Pandas is the nigh pop data manipulation package in Python, and DataFrames are the Pandas data type for storing tabular second data.
- Load CSV files to Python Pandas
- i. File Extensions and File Types
- 2. Data Representation in CSV files
- Other Delimiters / Separators – TSV files
- Delimiters in Text Fields – Quotechar
- 3. Python – Paths, Folders, Files
- Finding your Python Path
- File Loading: Accented and Relative Paths
- 4. Pandas CSV File Loading Errors
- Advanced Read CSV Files
- Specifying Data Types
- Skipping and Picking Rows and Columns From File
- Custom Missing Value Symbols
- CSV Format Advantages and Disadvantages
- Additional Reading
Load CSV files to Python Pandas
The basic process of loading data from a CSV file into a Pandas DataFrame (with all going well) is achieved using the "read_csv" function in Pandas:
# Load the Pandas libraries with allonym 'pd' import pandas as pd # Read data from file 'filename.csv' # (in the same directory that your python process is based) # Command delimiters, rows, cavalcade names with read_csv (see after) data = pd.read_csv("filename.csv") # Preview the first v lines of the loaded data data.head()
While this lawmaking seems uncomplicated, an understanding of three fundamental concepts is required to fully grasp and debug the functioning of the data loading process if you lot run across bug:
- Agreement file extensions and file types – what do the messages CSV actually mean? What's the departure between a .csv file and a .txt file?
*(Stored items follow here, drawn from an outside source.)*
(** Two requests at once: the second speaks between the first one's calls. *)
Lemma agent_speaks_for_callers_witness : ∃ sent,
  (0, sent) ∈ sent_by [0; 1; 0; 1] (agent demo_wire demo_floats demo_loads [] demo_repr <$>
    [AgentGet (from_bob "/runs/run-b"); AgentGet (from_eve "/runs/run-b")], demo_service) ∧
  sent_headers sent = headers_of [] (Some "bob").
Proof.
  set (requests := [AgentGet (from_bob "/runs/run-b"); AgentGet (from_eve "/runs/run-b")]).
  destruct (sent_by [0; 1; 0; 1] (agent demo_wire demo_floats demo_loads [] demo_repr <$> requests, demo_service)
            !! 2) as [[thread sent]|] eqn:E; [|discriminate E].
  exists sent.
  assert (thread = 0) as -> by (vm_compute in E; by injection E).
  apply (list_elem_of_lookup_2 _ 2) in E. split; [exact E|].
  destruct (agent_speaks_for_callers demo_wire demo_floats demo_loads [] demo_repr requests [0; 1; 0; 1]
              demo_service 0 sent E) as (q & Hq & He).
  injection Hq as <-. exact He.
Defined.

(** Eve asks for Bob's run while Bob looks at one: alone she is refused, but she is shown
    the run. *)
Lemma consoles_share_token_witness :
  (∃ s', run_prog (console demo_wire demo_floats demo_loads [] (RunGet (from_eve "/runs/run-b"))) demo_service
         = (Ok (error_response 404 "run not found"), s')) ∧
  ∃ n answer body, fst (run_schedule ([0; 1] ++ replicate n 0)
    ([console demo_wire demo_floats demo_loads [] (RunGet (from_eve "/runs/run-b"));
      console demo_wire demo_floats demo_loads [] (RunGet (from_bob "/runs/run-b"))], demo_service)) !! 0
    = Some (Done (Ok answer)) ∧
    resp_status answer = 200%Z ∧ resp_body answer = Doc (JObj body) ∧
    get_null "run" body = JObj [("run_id", JStr "run-b"); ("owner", JStr "bob")].
Proof.
  split; [eexists; vm_compute; reflexivity|].
  destruct (consoles_share_token demo_wire demo_floats demo_loads [] (RunGet (from_eve "/"))
              (from_eve "/runs/run-b") (from_bob "/runs/run-b") "run-b" "run-b" demo_service) as [_ H].
  destruct H as [n Hn]; [done..|]. exists n.
  destruct (run_prog (console demo_wire demo_floats demo_loads []
              (RunGet (as_sent_by (from_eve "/runs/run-b") (from_bob "/runs/run-b")))) demo_service)
    as [r s'] eqn:E.
  vm_compute in E. injection E as <- _. eexists _, _. split; [exact Hn|]. split_and!; reflexivity.
Defined.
- Understanding how information is represented inside CSV files – if you open a CSV file, what does the data actually look like?
- Agreement the Python path and how to reference a file – what is the absolute and relative path to the file you are loading? What directory are you working in?
- CSV data formats and errors – common errors with the function.
Each of these topics is discussed below, and we finish this tutorial past looking at some more avant-garde CSV loading mechanisms and giving some broad advantages and disadvantages of the CSV format.
ane. File Extensions and File Types
The start step to working with comma-separated-value (CSV) files is understanding the concept of file types and file extensions.
- Information is stored on your computer in private "files", or containers, each with a different name.
- Each file contains data of different types – the internals of a Word certificate is quite different from the internals of an image.
- Computers determine how to read files using the "file extension", that is the code that follows the dot (".") in the filename.
- So, a filename is typically in the class "<random proper name>.<file extension>". Examples:
- project1.DOCX – a Microsoft Word file called Project1.
- shanes_file.TXT – a elementary text file chosen shanes_file
- IMG_5673.JPG – An paradigm file called IMG_5673.
- Other well known file types and extensions include: XLSX: Excel, PDF: Portable Certificate Format, PNG – images, Zip – compressed file format, GIF – animation, MPEG – video, MP3 – music etc. See a complete list of extensions here.
- A CSV file is a file with a ".csv" file extension, e.grand. "data.csv", "super_information.csv". The "CSV" in this case lets the reckoner know that the information contained in the file is in "comma separated value" format, which we'll discuss below.
File extensions are hidden past default on a lot of operating systems. The first step that whatsoever self-respecting engineer, software engineer, or data scientist volition do on a new reckoner is to ensure that file extensions are shown in their Explorer (Windows) or Finder (Mac) windows.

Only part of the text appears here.